What the exercise asks: The reply must reproduce each line below exactly.

Information:
(** * The module orchestration engine of [src/parser/core/Parser.js]

    A shallow embedding of the [Parser] class: the module registry
    ([_constructors]), the dependency resolution and instantiation of
    [buildModules], the two-pass event pipeline of [parseEvents]
    ([normalise], then [triggerEvent] with the fabricated [init] and
    [complete] events), the failure cascade of [_setModuleError] and the
    report assembly of [generateResults].

    Conventions of the embedding.
    - Module handles (the keys of [_constructors]) are strings.
    - A JavaScript object used as a dictionary is a [gmap]; where the
      enumeration order of its keys is observable ([Object.keys] of
      [_constructors]) it is an association list in insertion order.
    - The mutable fields of all module instances live in one shared store
      (type [store]); the methods of a module are functions on it.
    - A method that may throw returns its exception next to the store it left
      behind.
    - Every call the engine makes into a module is recorded in a trace of
      observations, so that "who received what, in which order" is a
      statement about a list. *)

From Stdlib Require Import ZArith.
From stdpp Require Import base list strings gmap relations sorting.

Open Scope string_scope.
Open Scope list_scope.
Open Scope nat_scope.
(* ===== verification/GoStrings.v ===== *)
(** Go strings and the functions of [strings] and [strconv] the SDK uses.

    A Go string is a sequence of bytes, modelled by [string] (a sequence of
    8-bit [ascii] characters). Case mapping of non-ASCII text needs the Unicode
    tables, which are a parameter ([UnicodeTables]); every other function is
    executable. *)

From S2P Require Import Prelude.

#[local] Open Scope string_scope.
#[local] Open Scope Z_scope.

#[global] Arguments String.append !s1 s2 : simpl nomatch.

(** ** Characters *)

Definition code (c : ascii) : Z := Z.of_N (N_of_ascii c).
Definition chr (z : Z) : ascii := ascii_of_N (Z.to_N z).
Definition quote_char : ascii := chr 34.

Lemma code_range (c : ascii) : 0 <= code c < 256.
Proof. unfold code. pose proof (N_ascii_bounded c). lia. Qed.

Lemma chr_code (c : ascii) : chr (code c) = c.
Proof. unfold chr, code. rewrite N2Z.id. apply ascii_N_embedding. Qed.

Lemma code_chr (z : Z) : 0 <= z < 256 -> code (chr z) = z.
Proof.
  intros H. unfold chr, code. rewrite N_ascii_embedding by lia.
  apply Z2N.id. lia.
Qed.

Lemma code_inj (a b : ascii) : code a = code b -> a = b.
Proof. intros H. rewrite <- (chr_code a), <- (chr_code b), H. reflexivity. Qed.

Definition between (lo hi : ascii) (c : ascii) : bool :=
  (code lo <=? code c) && (code c <=? code hi).

Definition is_digit : ascii -> bool := between "0" "9".
Definition is_lower : ascii -> bool := between "a" "z".
Definition is_upper : ascii -> bool := between "A" "Z".
Definition is_ascii_char (c : ascii) : bool := code c <? 128.

Definition lower_char (c : ascii) : ascii := if is_upper c then chr (code c + 32) else c.
Definition upper_char (c : ascii) : ascii := if is_lower c then chr (code c - 32) else c.

(** A property of all 256 characters is decided by computation. *)
Definition all_chars : list ascii := map (fun n => chr (Z.of_nat n)) (seq 0 256).

Lemma all_chars_complete (c : ascii) : In c all_chars.
Proof.
  unfold all_chars. apply in_map_iff. exists (Z.to_nat (code c)).
  pose proof (code_range c). rewrite Z2Nat.id by lia.
  split; [apply chr_code | apply in_seq; lia].
Qed.

Lemma char_forall (p : ascii -> bool) :
  forallb p all_chars = true -> forall c, p c = true.
Proof. intros H c. rewrite forallb_forall in H. apply H, all_chars_complete. Qed.

Ltac by_chars p c := apply (fun H => char_forall p H c); vm_compute; reflexivity.

Lemma lower_char_idem (c : ascii) : lower_char (lower_char c) = lower_char c.
Proof.
  apply Ascii.eqb_eq.
  by_chars (fun c => Ascii.eqb (lower_char (lower_char c)) (lower_char c)) c.
Qed.

(** ** Whole strings *)

Fixpoint str_forallb (p : ascii -> bool) (s : string) : bool :=
  match s with
  | "" => true
  | String c s' => p c && str_forallb p s'
  end.

Fixpoint str_map (f : ascii -> ascii) (s : string) : string :=
  match s with
  | "" => ""
  | String c s' => String (f c) (str_map f s')
  end.

Definition is_ascii (s : string) : bool := str_forallb is_ascii_char s.

Lemma str_forallb_app (p : ascii -> bool) (s t : string) :
  str_forallb p (s ++ t) = str_forallb p s && str_forallb p t.
Proof. induction s as [|c s IH]; [reflexivity|]. cbn. rewrite IH. apply andb_assoc. Qed.

Lemma str_forallb_impl (p q : ascii -> bool) (s : string) :
  (forall c, p c = true -> q c = true) -> str_forallb p s = true -> str_forallb q s = true.
Proof.
  intros H. induction s as [|c s IH]; cbn; [reflexivity|].
  intros Hs. bool_hyps. rewrite (H c), IH; auto.
Qed.

Lemma str_map_app (f : ascii -> ascii) (s t : string) :
  str_map f (s ++ t) = str_map f s ++ str_map f t.
Proof. induction s as [|c s IH]; [reflexivity|]. cbn. f_equal. apply IH. Qed.

Lemma str_map_ext (f g : ascii -> ascii) (s : string) :
  (forall c, f c = g c) -> str_map f s = str_map g s.
Proof. intros H. induction s; cbn; congruence. Qed.

Lemma str_map_map (f g : ascii -> ascii) (s : string) :
  str_map f (str_map g s) = str_map (fun c => f (g c)) s.
Proof. induction s; cbn; congruence. Qed.

Lemma str_map_id (f : ascii -> ascii) (s : string) :
  str_forallb (fun c => Ascii.eqb (f c) c) s = true -> str_map f s = s.
Proof.
  induction s as [|c s IH]; cbn; [reflexivity|].
  intros H. bool_hyps. apply Ascii.eqb_eq in H. rewrite H, IH; auto.
Qed.

Lemma str_app_nil_r (s : string) : s ++ "" = s.
Proof. induction s; cbn; congruence. Qed.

Answer box:
(** * The module orchestration engine of [src/parser/core/Parser.js]

    A shallow embedding of the [Parser] class: the module registry
    ([_constructors]), the dependency resolution and instantiation of
    [buildModules], the two-pass event pipeline of [parseEvents]
    ([normalise], then [triggerEvent] with the fabricated [init] and
    [complete] events), the failure cascade of [_setModuleError] and the
    report assembly of [generateResults].

    Conventions of the embedding.
    - Module handles (the keys of [_constructors]) are strings.
    - A JavaScript object used as a dictionary is a [gmap]; where the
      enumeration order of its keys is observable ([Object.keys] of
      [_constructors]) it is an association list in insertion order.
    - The mutable fields of all module instances live in one shared store
      (type [store]); the methods of a module are functions on it.
    - A method that may throw returns its exception next to the store it left
      behind.
    - Every call the engine makes into a module is recorded in a trace of
      observations, so that "who received what, in which order" is a
      statement about a list. *)

From Stdlib Require Import ZArith.
From stdpp Require Import base list strings gmap relations sorting.

Open Scope string_scope.
Open Scope list_scope.
Open Scope nat_scope.
(* ===== verification/GoStrings.v ===== *)
(** Go strings and the functions of [strings] and [strconv] the SDK uses.

    A Go string is a sequence of bytes, modelled by [string] (a sequence of
    8-bit [ascii] characters). Case mapping of non-ASCII text needs the Unicode
    tables, which are a parameter ([UnicodeTables]); every other function is
    executable. *)

From S2P Require Import Prelude.

#[local] Open Scope string_scope.
#[local] Open Scope Z_scope.

#[global] Arguments String.append !s1 s2 : simpl nomatch.

(** ** Characters *)

Definition code (c : ascii) : Z := Z.of_N (N_of_ascii c).
Definition chr (z : Z) : ascii := ascii_of_N (Z.to_N z).
Definition quote_char : ascii := chr 34.

Lemma code_range (c : ascii) : 0 <= code c < 256.
Proof. unfold code. pose proof (N_ascii_bounded c). lia. Qed.

Lemma chr_code (c : ascii) : chr (code c) = c.
Proof. unfold chr, code. rewrite N2Z.id. apply ascii_N_embedding. Qed.

Lemma code_chr (z : Z) : 0 <= z < 256 -> code (chr z) = z.
Proof.
  intros H. unfold chr, code. rewrite N_ascii_embedding by lia.
  apply Z2N.id. lia.
Qed.

Lemma code_inj (a b : ascii) : code a = code b -> a = b.
Proof. intros H. rewrite <- (chr_code a), <- (chr_code b), H. reflexivity. Qed.

Definition between (lo hi : ascii) (c : ascii) : bool :=
  (code lo <=? code c) && (code c <=? code hi).

Definition is_digit : ascii -> bool := between "0" "9".
Definition is_lower : ascii -> bool := between "a" "z".
Definition is_upper : ascii -> bool := between "A" "Z".
Definition is_ascii_char (c : ascii) : bool := code c <? 128.

Definition lower_char (c : ascii) : ascii := if is_upper c then chr (code c + 32) else c.
Definition upper_char (c : ascii) : ascii := if is_lower c then chr (code c - 32) else c.

(** A property of all 256 characters is decided by computation. *)
Definition all_chars : list ascii := map (fun n => chr (Z.of_nat n)) (seq 0 256).

Lemma all_chars_complete (c : ascii) : In c all_chars.
Proof.
  unfold all_chars. apply in_map_iff. exists (Z.to_nat (code c)).
  pose proof (code_range c). rewrite Z2Nat.id by lia.
  split; [apply chr_code | apply in_seq; lia].
Qed.

Lemma char_forall (p : ascii -> bool) :
  forallb p all_chars = true -> forall c, p c = true.
Proof. intros H c. rewrite forallb_forall in H. apply H, all_chars_complete. Qed.

Ltac by_chars p c := apply (fun H => char_forall p H c); vm_compute; reflexivity.

Lemma lower_char_idem (c : ascii) : lower_char (lower_char c) = lower_char c.
Proof.
  apply Ascii.eqb_eq.
  by_chars (fun c => Ascii.eqb (lower_char (lower_char c)) (lower_char c)) c.
Qed.

(** ** Whole strings *)

Fixpoint str_forallb (p : ascii -> bool) (s : string) : bool :=
  match s with
  | "" => true
  | String c s' => p c && str_forallb p s'
  end.

Fixpoint str_map (f : ascii -> ascii) (s : string) : string :=
  match s with
  | "" => ""
  | String c s' => String (f c) (str_map f s')
  end.

Definition is_ascii (s : string) : bool := str_forallb is_ascii_char s.

Lemma str_forallb_app (p : ascii -> bool) (s t : string) :
  str_forallb p (s ++ t) = str_forallb p s && str_forallb p t.
Proof. induction s as [|c s IH]; [reflexivity|]. cbn. rewrite IH. apply andb_assoc. Qed.

Lemma str_forallb_impl (p q : ascii -> bool) (s : string) :
  (forall c, p c = true -> q c = true) -> str_forallb p s = true -> str_forallb q s = true.
Proof.
  intros H. induction s as [|c s IH]; cbn; [reflexivity|].
  intros Hs. bool_hyps. rewrite (H c), IH; auto.
Qed.

Lemma str_map_app (f : ascii -> ascii) (s t : string) :
  str_map f (s ++ t) = str_map f s ++ str_map f t.
Proof. induction s as [|c s IH]; [reflexivity|]. cbn. f_equal. apply IH. Qed.

Lemma str_map_ext (f g : ascii -> ascii) (s : string) :
  (forall c, f c = g c) -> str_map f s = str_map g s.
Proof. intros H. induction s; cbn; congruence. Qed.

Lemma str_map_map (f g : ascii -> ascii) (s : string) :
  str_map f (str_map g s) = str_map (fun c => f (g c)) s.
Proof. induction s; cbn; congruence. Qed.

Lemma str_map_id (f : ascii -> ascii) (s : string) :
  str_forallb (fun c => Ascii.eqb (f c) c) s = true -> str_map f s = s.
Proof.
  induction s as [|c s IH]; cbn; [reflexivity|].
  intros H. bool_hyps. apply Ascii.eqb_eq in H. rewrite H, IH; auto.
Qed.

Lemma str_app_nil_r (s : string) : s ++ "" = s.
Proof. induction s; cbn; congruence. Qed.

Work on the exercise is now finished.